The invisible Constant led Alice Munro to publish her first book at 37. There is no one way to do this, thank God.
— Alice
Jo Chandler’s “Manus in the Balance: Life outside the detention centres on Manus Island” in The Monthly
I was drawn to Jo Chandler’s essay because of its ambitious dive into the complexity of the social, political, and economic situation of Manus Island. The island once put on the map by Margaret Mead’s field research is once again a site for anthropological research—this time concerning climate change, international relations, and refugees. Around 1,000 asylum seekers are detained in the centers which are part of Australia’s Regional Resettlement Arrangement “which pays Papua New Guinea to host the detention and processing of asylum seekers turned back from Australian shores, and thereafter to provide a homeland for refugees.”

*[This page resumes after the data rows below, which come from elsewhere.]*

(** Three bytes written to disk5 of [some_mac], whose sectors have 512. The state
    counts the reads of the source that is open. *)
Definition abc : list byte := bytes_of_string "abc".
Definition write_env : handler Z := fun X e w =>
  match e in ev X return X * Z with
  | Stat p => (Some (if starts_with "/dev/" p then Stat_ KBlk 0 1 2 else Stat_ KReg 3 1 1), w)
  | Access _ _ => (true, w)
  | Fstat _ => (Some (Stat_ KChr 0 1 2), w)
  | Fopen _ _ => (inr 9, 0) | Fread _ n => (if w =? 0 then ztake n abc else [], w + 1)
  | Open _ _ => (inr 7, w) | BlockSize _ => (Some 512, w) | BlockCount _ => (Some 8, w)
  | IOString _ _ => (Some "disk5", w) | IOBool _ _ => (true, w)
  | PipeSpawnAt _ _ => (Some 6, w) | FullFsync _ => (true, w)
  | Write _ b => (inr (zlen b), w) | Read fd n => (inr (if fd =? 7 then padded true 512 abc else []), w)
  | e => (some_mac_env _ e, w)
  end.
Definition write_opts : RufuxWriteOpts := WriteOpts_ false true true false true 0.
Definition write_run := run write_env (rufux_write_image 9 "i" "/dev/disk5" write_opts) 0.
Lemma write_runs : exec (rufux_write_image 9 "i" "/dev/disk5" write_opts) write_run.1.2 (Ok tt).
Proof. apply run_computed. vm_compute. reflexivity. Qed.

(** Sectors a block of the copy is no multiple of, as the 520 bytes of some
    drives: every block is filled up, so that everything behind the first block
    lands 264 bytes too far, and the copy reports success. *)
Lemma chunk_at_once fuel fd done buf : 0 < zlen buf ->
  exec (write_chunk (S (S fuel)) fd done buf) [Obs (Write fd buf) (inr (zlen buf))] (Ok tt).
Proof.
  intros H. unfold write_chunk. cbn [loop]. rewrite (proj2 (Z.ltb_lt _ _) H). change (zdrop 0 buf) with buf.
  eexists _, _. split; [reflexivity|]. cbn [bind]. rewrite (proj2 (Z.eqb_neq _ _)), Z.add_0_l by lia. cbn [bind].
  rewrite Z.ltb_irrefl. by split.
Qed.
(** a turn of the copy *)
Lemma copy_turn n fuel h total tg l done rem u r : let out := padded (t_chr tg) (t_sector tg) l in
  0 < zlen l -> 0 < zlen out -> Z.min CHUNK rem <> 0 ->
  exec (loop n (copy_block (S (S fuel)) h total tg) (done + zlen l, rem - zlen l)) u r ->
  exec (loop (S n) (copy_block (S (S fuel)) h total tg) (done, rem))
    (Obs (Fread h (Z.min CHUNK rem)) l :: Obs (Write (t_fd tg) out) (inr (zlen out)) :: Obs (Progress (done + zlen l) total) tt :: u) r.
Proof.
  intros out Hl Hz Hr H. cbn [loop]. apply exec_bind. eexists [_; _; _], (inl _), u. split; [reflexivity|]. split; [|exact H].
  unfold copy_block. apply exec_bind. eexists [_], l, [_; _]. split; [reflexivity|]. split.
  { unfold read_capped. rewrite (proj2 (Z.eqb_neq _ _) Hr). eexists _, _. split; [reflexivity|]. by split. }
  destruct l as [|b l]; [done|].
  apply exec_bind. eexists [_], (Ok tt), [_]. split; [reflexivity|]. split; [by apply chunk_at_once|].
  eexists tt, _. split; [reflexivity|]. by split.
Qed.
Lemma odd_sectors_shift_image h fd node l1 l2 : zlen l1 = CHUNK -> zlen l2 = 520 ->
  exec (copy_loop 9 h (CHUNK + 520) (Target fd node false true 520))
    [Obs (Fread h CHUNK) l1; Obs (Write fd (l1 ++ replicate 264 Byte.x00)) (inr (CHUNK + 264)); Obs (Progress CHUNK (CHUNK + 520)) tt;
     Obs (Fread h 520) l2; Obs (Write fd l2) (inr 520); Obs (Progress (CHUNK + 520) (CHUNK + 520)) tt]
    (CHUNK + 520, Ok tt).
Proof.
  intros H1 H2.
  assert (Hp1 : padded true 520 l1 = l1 ++ replicate 264 Byte.x00) by (unfold padded; by rewrite H1).
  assert (Hp2 : padded true 520 l2 = l2) by (unfold padded; rewrite H2; apply app_nil_r).
  assert (Hz1 : zlen (l1 ++ replicate 264 Byte.x00) = CHUNK + 264) by (rewrite zlen_app, H1; reflexivity).
  set (tg := Target fd node false true 520).
  assert (R1 := copy_turn 8 7 h (CHUNK + 520) tg l1 0 (CHUNK + 520)). assert (R2 := copy_turn 7 7 h (CHUNK + 520) tg l2 CHUNK 520).
  cbn [t_chr t_sector t_fd tg] in R1, R2. cbv zeta in R1, R2. rewrite Hp1, Hz1, H1 in R1. rewrite Hp2, H2 in R2.
  apply R1; [done..|]. change (CHUNK + 520 - CHUNK) with 520. apply R2; [done..|]. by split.
Qed.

As a writer and a reader interested in postcolonialism, I am sometimes overwhelmed by the task of reducing the interconnectedness of global issues to a single storyline. I was impressed by Chandler’s ability to draw together the themes of incarceration, climate change, policing, economic decline and growth, and personal stories to paint a vivid picture of life on Manus. The essay skillfully narrates the multifaceted impacts of the politics of international relations on communities denied the power of determining their own path—both the refugees and the people of Manus.
Chandler reminds us that the questions of development are most importantly answered by attention to the people whose lives hang in the balance of the pros and cons. In refusing to simplify the answers of what stands to be gained or lost, Chandler presents Manus as “gracious, good-humoured, proud, industrious. It is also bewildered, anxious, shifting, unfathomable” and an island whose people may yet have lessons to offer the world.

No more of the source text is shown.